これからも継続していきますのでお楽しみに!




最後はお待ちかね(?)親子リレーを行いました!


保護者の方にご協力頂いて、親子リレー(姉弟リレー)を行いました!


子どもチームと大人チーム1勝1敗でした!


いつもご協力ありがとうございます♪


親子の絆もより深く繋いでいく、SORAはスポーツを通じてこんなことまで可能にしていきます。(ドヤ顔)




次は、専門基礎コースになります!


コーチ手作りハードルの組み立てをしていると「手伝います!」との声が!


高さが2種類あるので、違いがわかるようにビニールテープを巻くのを手伝ってもらいました♪

メニューは小学生コースと同じようにJOG、体操、ストレッチと行い、その後スタビライゼーション(プランク)を行いました!


サイドが苦手な子が多く、プルプル震えていたり、途中でバランスを崩してしまう姿がありました。


サイドのターゲットは腹横筋と言って、左右へのブレや上半身のねじれの動きをサポートしてくれる筋肉ですので、強くなれば安定した走りにつながると思いますので、ぜひお家でも継続してみてください!


クビレを作る筋肉ですので、お父さん、お母さんも美しいボディーラインを目指されているのであればぜひご一緒に行ってみてください!

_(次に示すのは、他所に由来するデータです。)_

(** * Hand-history analyzer: parser, position resolver and statistics aggregator

    A shallow embedding of [handhistory.py] and the properties of it that the
    specification states.

    Modelling conventions.
    - A Python [str] is a [string]; every [ascii] stands for one code point
      below 256.  The character predicates below are Python's own, restricted
      to that range.
    - A Python [float] is an exact rational ([Q]): rounding error, overflow
      and the non-finite values are outside the model.  Division is the one
      float operation that can raise, and it is modelled as such.  Python
      computes in binary doubles, where a quotient can fall just below a tie
      that the exact value hits (23 / 160 * 100 is 14.374999999999998 there and
      is reported as 14.37; the exact 14.375 rounds to 14.38).  The statements
      about the statistics are therefore of three kinds that hold of the
      doubles as well: which inputs raise, bounds and orders (rounding to the
      nearest double is monotone), and values at inputs where every
      intermediate value is an integer or a short binary fraction.  No
      statement gives a two-decimal value that rests on a quotient being
      exact.
    - An exception is a value of the error monad [exc]; [try ... except
      Exception] is a case distinction on it.
    - The fixed patterns of the parser are terms of a small regular-expression
      type with a backtracking matcher.  The conversions [int] and [float], and
      [re.search] on a pattern that starts with the hero's name (which the
      code splices in unescaped), are parameters of the parser: its
      properties hold whatever these library functions answer.
    - A [dict] is a [gmap]; the aggregator, which Python mutates in place, is
      passed explicitly from one call to the next. *)

From Stdlib Require Import String Ascii ZArith QArith Qround Lia Lqa List Permutation Sorted.
From stdpp Require Import base option list gmap strings.

Local Open Scope string_scope.
Local Open Scope list_scope.

(* ================================================================== *)
(** ** Exceptions *)

Inductive exn : Set :=
| ValueError | TypeError | IndexError | ReError | ZeroDivisionError | StatisticsError.

Inductive exc (A : Type) : Type :=
| Ret (a : A)
| Raise (e : exn).
Arguments Ret {A} a.
Arguments Raise {A} e.

#[global] Instance exc_ret : MRet exc := fun A a => Ret a.
#[global] Instance exc_bind : MBind exc := fun A B f m =>
  match m with
  | Ret a => f a
  | Raise e => Raise e
  end.

#[global] Instance exc_fmap : FMap exc := fun A B f m =>
  match m with
  | Ret a => Ret (f a)
  | Raise e => Raise e
  end.

(** [try: return body except Exception: return None]. *)
Definition try_except {A} (body : exc A) : option A :=
  match body with
  | Ret a => Some a
  | Raise _ => None
  end.

(** [for x in xs: acc = f(acc, x)] where the body may raise. *)
Fixpoint foldM {A B} (f : B -> A -> exc B) (acc : B) (xs : list A) : exc B :=
  match xs with
  | [] => Ret acc
  | x :: xs' => acc' ← f acc x; foldM f acc' xs'
  end.

(* ================================================================== *)
(** ** Text primitives *)

Definition code (a : ascii) : N := N_of_ascii a.

(** [\d] and [str.isdigit] below code point 256. *)
Definition is_digit (a : ascii) : bool :=
  ((48 <=? code a) && (code a <=? 57))%N.
Fixpoint digits (u : Decimal.uint) : str :=
  match u with
  | Decimal.Nil => []
  | Decimal.D0 u => 48%N :: digits u
  | Decimal.D1 u => 49%N :: digits u
  | Decimal.D2 u => 50%N :: digits u
  | Decimal.D3 u => 51%N :: digits u
  | Decimal.D4 u => 52%N :: digits u
  | Decimal.D5 u => 53%N :: digits u
  | Decimal.D6 u => 54%N :: digits u
  | Decimal.D7 u => 55%N :: digits u
  | Decimal.D8 u => 56%N :: digits u
  | Decimal.D9 u => 57%N :: digits u
  end.

(** [str(n)] and [f"{n}"] for an integer that is not negative. *)
Definition of_nat (n : nat) : str := digits (Nat.to_uint n).

(** ["{:02d}".format(n)]: at least two characters, a zero put before a
    single digit. *)
Definition format_02d (n : Z) : str :=
  if n <? 0 then lit "-" ++ digits (N.to_uint (Z.abs_N n))
  else if n <? 10 then lit "0" ++ digits (N.to_uint (Z.to_N n))
  else digits (N.to_uint (Z.to_N n)).

(** [int(x)] on a float: the fraction is dropped. *)
Definition int (x : Q) : Z :=
  if Qle_bool 0 x then Qfloor x else Qceiling x.

(** [x % m] on a float, for a positive [m]: the result lies in [0 .. m). *)
Definition mod_ (x : Q) (m : Z) : Q :=
  (x - inject_Z m * inject_Z (Qfloor (x / inject_Z m)))%Q.

End PyStr.

(** ** [format_seconds_to_hms]

    A duration is an exact rational here: the rounding of the two
    floating-point divisions is not modelled. *)

Definition hours_minutes_seconds (seconds : Q) : Z * Z * Q :=
  let hours := PyStr.int (seconds / 3600) in
  let minutes := PyStr.int (PyStr.mod_ seconds 3600 / 60) in
  let seconds := PyStr.mod_ seconds 60 in
  (hours, minutes, seconds).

倒立では、壁倒立は軽く補助すると止まることができる子が多かったです!


さすが専門コース!!


ただ、壁の距離がわからないようで、どれくらいの力加減で地面を蹴ればいいかが難しいみたいでした。


これもお家で練習できそうですね!

*安全には十分に配慮しましょう。


その後、マーカータッチ、ボール持ちランを行いました!

マーカータッチは、いい形でできていました!


反射神経は、鍛えることで早くなります!


どんどん挑戦して、スタートで差をつける素早い反応を身につけましょう!!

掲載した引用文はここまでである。